Моцарт, считая, что гений и злодейство несовместны, думает, что пирует с гением, т. е. с человеком. На самом же деле за столом с ним сидит камень, „виденье гробовое“» (Лотман 1996: 135).
Ты, Моцарт, бог, и сам того не знаешь…
— Если Пушкин, как мы предполагаем, обращался к «Музыкальной библиографии» Сезара Гардетона (см. преамбулу к коммент.), он мог заметить в ней перепечатанный из газеты «Journal de l’ Empire» от 22 мая 1813 года отзыв об операх Моцарта, в котором преувеличенные комплименты перемежаются с резкой критикой. В частности, автор сначала называет Моцарта «богом музыки, спустившимся на землю, чтобы сотворить чудеса на благо этого искусства» («ce dieu de la musique, descendu sur la terre pour opérer des miracles en faveur de cet art»), а затем бранит за недостаток ума, знаний и вкуса (Gardeton 1822: 383–384).

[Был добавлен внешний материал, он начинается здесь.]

(** ilock() once the sleep lock is held. *)
Lemma ilock_load_run J k i : trans J ∅ k -> k_sb k = sb -> i_dev (inode_at i k) = D ->
  (i < length (k_inodes k))%nat -> inum_ok (i_inum (inode_at i k)) -> (length J < HEAD)%nat ->
  i_valid (inode_at i k) = 0 ->
  let ip' := set_i_valid 1 (dinode k (i_inum (inode_at i k)) (inode_at i k)) in
  if decide (i_type ip' = 0) then ilock_load i k = Panic "ilock: no type" else
  exists k', ilock_load i k = Ret tt k' /\ trans J ∅ k' /\ (forall b, vw k' b = vw k b) /\
    (forall j, inode_at j k' = if decide (j = i) then ip' else inode_at j k) /\
    exists k0, bio_step k k0 /\ k' = set_k_inodes (alter (set_i_valid 1) i
      (alter (fun x => dinode k (i_inum x) x) i (k_inodes k))) k0.
Proof.
  intros Hit Hsb Hdev Hi Hn Hroom Hv. set (ip := inode_at i k) in *. cbv zeta. set (n0 := i_inum ip) in *.
  set (ip' := set_i_valid 1 (dinode k n0 ip)).
  destruct (trans_read D start size p D_ok start_ok J ∅ k (IBLOCK n0 sb) Hit) as
    (bp & k0 & E0 & Hb & _ & I0 & S0 & B0 & D0 & V0 & Rl & _ & Kd).
  { by destruct Hn as [_ [? _]]. }
  { set_solver. }
  { by rewrite size_empty, Nat.add_0_r. }
  set (k1 := set_k_inodes (alter (get_dinode (b_data (buf_at bp k0)) (dinode_off n0)) i (k_inodes k0)) k0).
  assert (I1 : trans J ({[bp]} ∪ ∅) k1) by by apply in_trans_inodes.
  destruct (trans_release D start size p J _ k1 bp I1) as (k2 & E2 & I2 & S2 & C2 & V2 & _); [set_solver|exact Rl|].
  assert (Ei0 : k_inodes k0 = k_inodes k) by (destruct (tr_step_frame _ _ _ (tr_step_bio ∅ _ _ S0)) as (-> & _); done).
  assert (Ei : k_inodes k2 = k_inodes k1) by (destruct (tr_step_frame _ _ _ (tr_step_bio ∅ _ _ S2)) as (-> & _); done).
  set (k3 := set_k_inodes (alter (set_i_valid 1) i (k_inodes k2)) k2).
  assert (Hat : forall j, inode_at j k3 = if decide (j = i) then ip' else inode_at j k).
  { intros j. unfold k3. rewrite inode_at_alter by (rewrite Ei; cbn; rewrite length_alter, Ei0; done).
    assert (H2 : forall j, inode_at j k2 = inode_at j k1) by (intros; unfold inode_at; by rewrite Ei).
    assert (H1 : forall j, inode_at j k1 = if decide (j = i) then dinode k n0 ip else inode_at j k).
    { intros j'. unfold k1. rewrite inode_at_alter by (by rewrite Ei0).
      assert (H0' : forall j, inode_at j k0 = inode_at j k) by (intros; unfold inode_at; by rewrite Ei0).
      rewrite !H0', D0. done. }
    rewrite !H2, !H1. case_decide; [|done]. by rewrite decide_True. }
  assert (Erun : ilock_load i k = if i_type ip' =? 0 then Panic "ilock: no type" else Ret tt k3).
  { unfold ilock_load. erewrite bind_ret_run by reflexivity. fold ip. rewrite Hv. change (0 =? 0) with true. cbv iota.
    erewrite bind_ret_run by reflexivity. rewrite Hdev, Hsb. fold n0. erewrite bind_ret_run by exact E0.
    erewrite bind_ret_run by reflexivity. erewrite bind_ret_run by reflexivity. fold k1.
    erewrite bind_ret_run by exact E2. erewrite bind_ret_run by reflexivity. fold k3.
    erewrite bind_ret_run by reflexivity. rewrite Hat, decide_True by done. by destruct (i_type ip' =? 0). }
  case_decide as Et.
  - rewrite Erun. by destruct (Z.eqb_spec (i_type ip') 0).
  - exists k3. split_and!.
    + rewrite Erun. by destruct (Z.eqb_spec (i_type ip') 0).
    + apply in_trans_inodes. by replace (({[bp]} ∪ ∅) ∖ {[bp]}) with (∅ : gset nat) in I2 by set_solver.
    + intros b. change (vw k3 b) with (vw k2 b). rewrite V2. change (vw k1 b) with (vw k0 b). by rewrite V0.
    + exact Hat.
    + exists (set_k_inodes (k_inodes k) k2). split.
      * destruct S2 as (bs & sl & d & ws & v & ps & -> & Hw). 
        eapply bio_step_trans; [exact S0|]. exists bs, sl, d, ws, v, ps. split; [|exact Hw].
        unfold k1. cbn. rewrite <- Ei0. by destruct k0.
      * unfold k3. rewrite Ei. unfold k1. cbn [k_inodes set_k_inodes]. rewrite Ei0, D0.
        replace (alter (get_dinode (vw k (IBLOCK n0 sb)) (dinode_off n0)) i (k_inodes k))
          with (alter (fun x => dinode k (i_inum x) x) i (k_inodes k)); [done|].
        apply list_alter_ext; [|done]. intros x Hx. unfold n0, ip, inode_at. by rewrite Hx.
Qed.


End disk_inodes.

(** A file system whose inode blocks start at block 32, after a log of 30. *)
Definition small_sb : superblock := mkSuperblock FSMAGIC 1000 900 100 30 2 32 45.
Definition small_ip : inode := mkInode ROOTDEV 5 1 1 T_FILE 0 0 1 600 (70 :: replicate 12 0).
Definition fs_on (k : kstate) : kstate := set_k_inodes [small_ip] (set_k_sb small_sb k).

Lemma fs_on_trans : in_trans ROOTDEV 2 30 3 [] ∅ (fs_on (log_base (log_cfg 0 0))).
Proof. apply in_trans_inodes, in_trans_sb, trans_base. Qed.

Lemma fs_on_parts k : k_sb (fs_on k) = small_sb /\ inode_at 0 (fs_on k) = small_ip /\ length (k_inodes (fs_on k)) = 1%nat.
Proof. done. Qed.

Lemma small_ip_wf : inode_wf small_ip.
Proof. split; try done. cbn. repeat constructor; lia. Qed.

Lemma small_inum n : 0 <= n < 16 -> inum_ok 2 30 small_sb n.
Proof.
  intros Hn. unfold inum_ok, IBLOCK. change IPB with 16. rewrite Z.div_small by lia.
  split; [done|]. split; [done|]. right. done.
Qed.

Но божество мое проголодалось
— М. С. Альтман связал эту шутку Моцарта с анекдотом о Менекрате, враче царя Филиппа Македонского, приведенном в компилятивном сборнике древнегреческого писателя Афинея «Пирующие софисты». Этот сборник на французском языке имелся в пушкинской библиотеке, и из него Пушкин взял несколько стихотворений для перевода (Альтман 1971a: 39–40; Альтман 1971b: 120). Тщеславный и глупый Менекрат возомнил себя богом и стал требовать, чтобы его именовали Зевсом, за что Филипп решил его наказать. Он пригласил его на пир, усадил на особо почетное место и велел поставить перед ним алтарь, на котором воскурили фимиам и благовония. Все гости ели и пили, а Менекрату пришлось довольствоваться только запахами. Пирующие подняли «новоявленного Зевса» на смех, и тот, голодный и пристыженный, убежал прочь (Athénée 1791: 50; Библиотека Пушкина 1910: 144, № 559).